In [27]:
import json
import pickle
import numpy as np
import requests

In [21]:
# Load the dataset of positions of all words in 3D space
url = "https://raw.githubusercontent.com/CCS-ZCU/noscemus_ETF/master/data/coordinates3s_dict.pkl"
resp = requests.get(url)
coordinates3s_dict = pickle.loads(resp.content)

In [22]:
# The dataset has form of a dictionary, each key correspond to one of our six subcoropra:
coordinates3s_dict.keys()

dict_keys(['lasla', 'operamaiora', '1501-1550', '1551-1600', '1601-1650', '1651-1700'])

Values of each item correspond to word positions in 3D space. Thus each item consists of:
* `xs` - np.array of all x coordinates
* `ys` - np.array of all y coordinates
* `zs` - np.array of all z coordinates
* `words` - np.array of all words in the vocabulary
Thus, to extract positions of all word vectors in the 1651-1700 subcorpus, you have to run:

In [23]:
subcorpus = "1651-1700"
xs, ys, zs, words = coordinates3s_dict[subcorpus]

For instance, of we want to get x,y,z coordinates of a _target_ word, we have to find its position in the `words` nd.array and subsequently use this position to index from `xs`, `ys`, `zs`.

In [25]:
target = "scientia"
i = np.where(words == target) # find the positional index
x, y, z = xs[i], ys[i], zs[i] # apply the positional index to navigate through xs and ys
print(x, y, z)

[0.33957076] [0.27663973] [0.5570164]


We can use something similar to get positions of multiple words at once:

In [26]:
wordlist = ["scientia", "sapientia", "cognitio", "disciplina"]
idx = [word[0] for word in enumerate(words) if word[1] in wordlist] # find the positional indeces
wordlist_xs, wordlist_ys, wordlist_zs = xs[idx], ys[idx], zs[idx] # extract xs and ys for words in the wordlist based on their positional indeces
print(wordlist_xs, wordlist_ys, wordlist_zs)

[0.33957076 0.48258787 0.3337054  0.35430148] [0.27663973 0.52705663 0.2713426  0.2833426 ] [0.5570164  0.7940444  0.5414133  0.57174116]
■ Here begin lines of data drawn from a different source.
(** A request that returned a response had known identifiers, both models
    and a bar; it was served from the cache, or its recompute found the
    artifact, built the sequences and got 5 values from every rollout. *)
Lemma predict_ok_inv (cpn pn : string) (req : PredictionRequest)
    (w w1 : world) (r1 : Response) :
  predict E cpn pn req w = (inr r1, w1) ->
  exists cpr per lm sm bar,
    get_currency_pair (db w) (upper cpn) = Some cpr
    /\ get_period (db w) (lower pn) = Some per
    /\ get_prediction_model (db w) "LSTM" = Some lm
    /\ get_prediction_model (db w) "LSTM_Sentiment" = Some sm
    /\ hd_error (rev (data req)) = Some bar
    /\ (cache_is_fresh
          (get_n_future_predictions (db w) (pair_id cpr) (period_id per)
             (model_id lm)
             (match_date_to_period (clock E (ticks w)) (lower pn) 0) 5)
          5 (Close bar) = true
        \/ cache_is_fresh
             (get_n_future_predictions (db w) (pair_id cpr) (period_id per)
                (model_id lm)
                (match_date_to_period (clock E (ticks w)) (lower pn) 0) 5)
             5 (Close bar) = false
           /\ exists art sq,
                load_model_and_scaler E (upper cpn) (lower pn) = Some art
                /\ preprocess E (data req) art = inr sq
                /\ (5 <= List.length
                           (get_multiple_predictions E sq art None))%nat
                /\ (5 <= List.length
                           match sentimentScore req with
                           | Some x =>
                               get_multiple_predictions E sq art (Some x)
                           | None => get_multiple_predictions E sq art None
                           end)%nat).
Proof.
  intros H.
  destruct (get_currency_pair (db w) (upper cpn)) as [cpr |] eqn:Hc.
  2:{ exfalso. revert H. unfold predict, except_clauses, predict_body. run.
      rewrite Hc. run. discriminate. }
  destruct (get_period (db w) (lower pn)) as [per |] eqn:Hp.
  2:{ exfalso. revert H. unfold predict, except_clauses, predict_body. run.
      rewrite Hc, Hp. run. discriminate. }
  destruct (hd_error (rev (data req))) as [bar |] eqn:Hb.
  2:{ exfalso. revert H.
      unfold predict, except_clauses, predict_body, last_close. run.
      rewrite Hc, Hp. destruct (rev (data req)); [ | discriminate Hb ].
      run. discriminate. }
  destruct (get_prediction_model (db w) "LSTM") as [lm |] eqn:Hl.
  2:{ exfalso. revert H.
      unfold predict, except_clauses, predict_body, last_close. run.
      rewrite Hc, Hp, Hl. destruct (rev (data req)); [ discriminate Hb | ].
      run. discriminate. }
  exists cpr, per, lm.
  destruct (cache_is_fresh
              (get_n_future_predictions (db w) (pair_id cpr) (period_id per)
                 (model_id lm)
                 (match_date_to_period (clock E (ticks w)) (lower pn) 0) 5)
              5 (Close bar)) eqn:Hf.
  - rewrite (predict_fresh E cpn pn req w cpr per lm bar Hc Hp Hl Hb Hf) in H.
    destruct (get_prediction_model (db w) "LSTM_Sentiment") as [sm |];
      [ | discriminate H ].
    exists sm, bar. auto 10.
  - rewrite (predict_stale E cpn pn req w cpr per lm bar Hc Hp Hl Hb Hf) in H.
    unfold except_clauses, bind in H.
    match type of H with
    | context [recompute ?a ?b ?c ?d ?e ?f ?g ?h ?i ?j ?k ?l] =>
        destruct (recompute a b c d e f g h i j k l) as [[e0 | u] w2] eqn:Hrec
    end.
    + destruct e0; discriminate H.
    + apply recompute_ok_inv in Hrec
        as (art & sq & sm & Hart & Hsq & Hsm & Hn & Hm).
      exists sm, bar. repeat split; try assumption.
      right. split; [ exact Hf | ]. exists art, sq. auto.
Qed.

End SuccessfulRequest.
I think that the data in this shape (wordlist_xs, wordlist_ys, wordlist_zs, wordlist) can be plotted with `plotly` 3D scatter in a very straightforward way.

In [28]:
wordlist_file_url = "https://raw.githubusercontent.com/CCS-ZCU/noscemus_ETF/master/data/wordlist.json"
response = requests.get(wordlist_file_url)
wordlist = requests.get(wordlist_file_url).json()

In [29]:
# let's take a look at the first 10 words
wordlist[:10]

['cognitio',
 'disciplina',
 'notitia',
 'philosophia',
 'ars',
 'doctrina',
 'geometria',
 'mathematicus',
 'peritia',
 'studiosus']

Now we can obtain their coordinates the same way as above.
Once again, let start by choosing the positional data for the subcorpus we are interested in.



In [30]:
# now we can obtain their coordinates the same way as above:


idx = [word[0] for word in enumerate(words) if word[1] in wordlist] # find the positional indeces
wordlist_xs, wordlist_ys, wordlist_zs = xs[idx], ys[idx], zs[idx]

In [None]:
# TO-DO: 
# (1) install and load plotly (maybe plotly express will be sufficient)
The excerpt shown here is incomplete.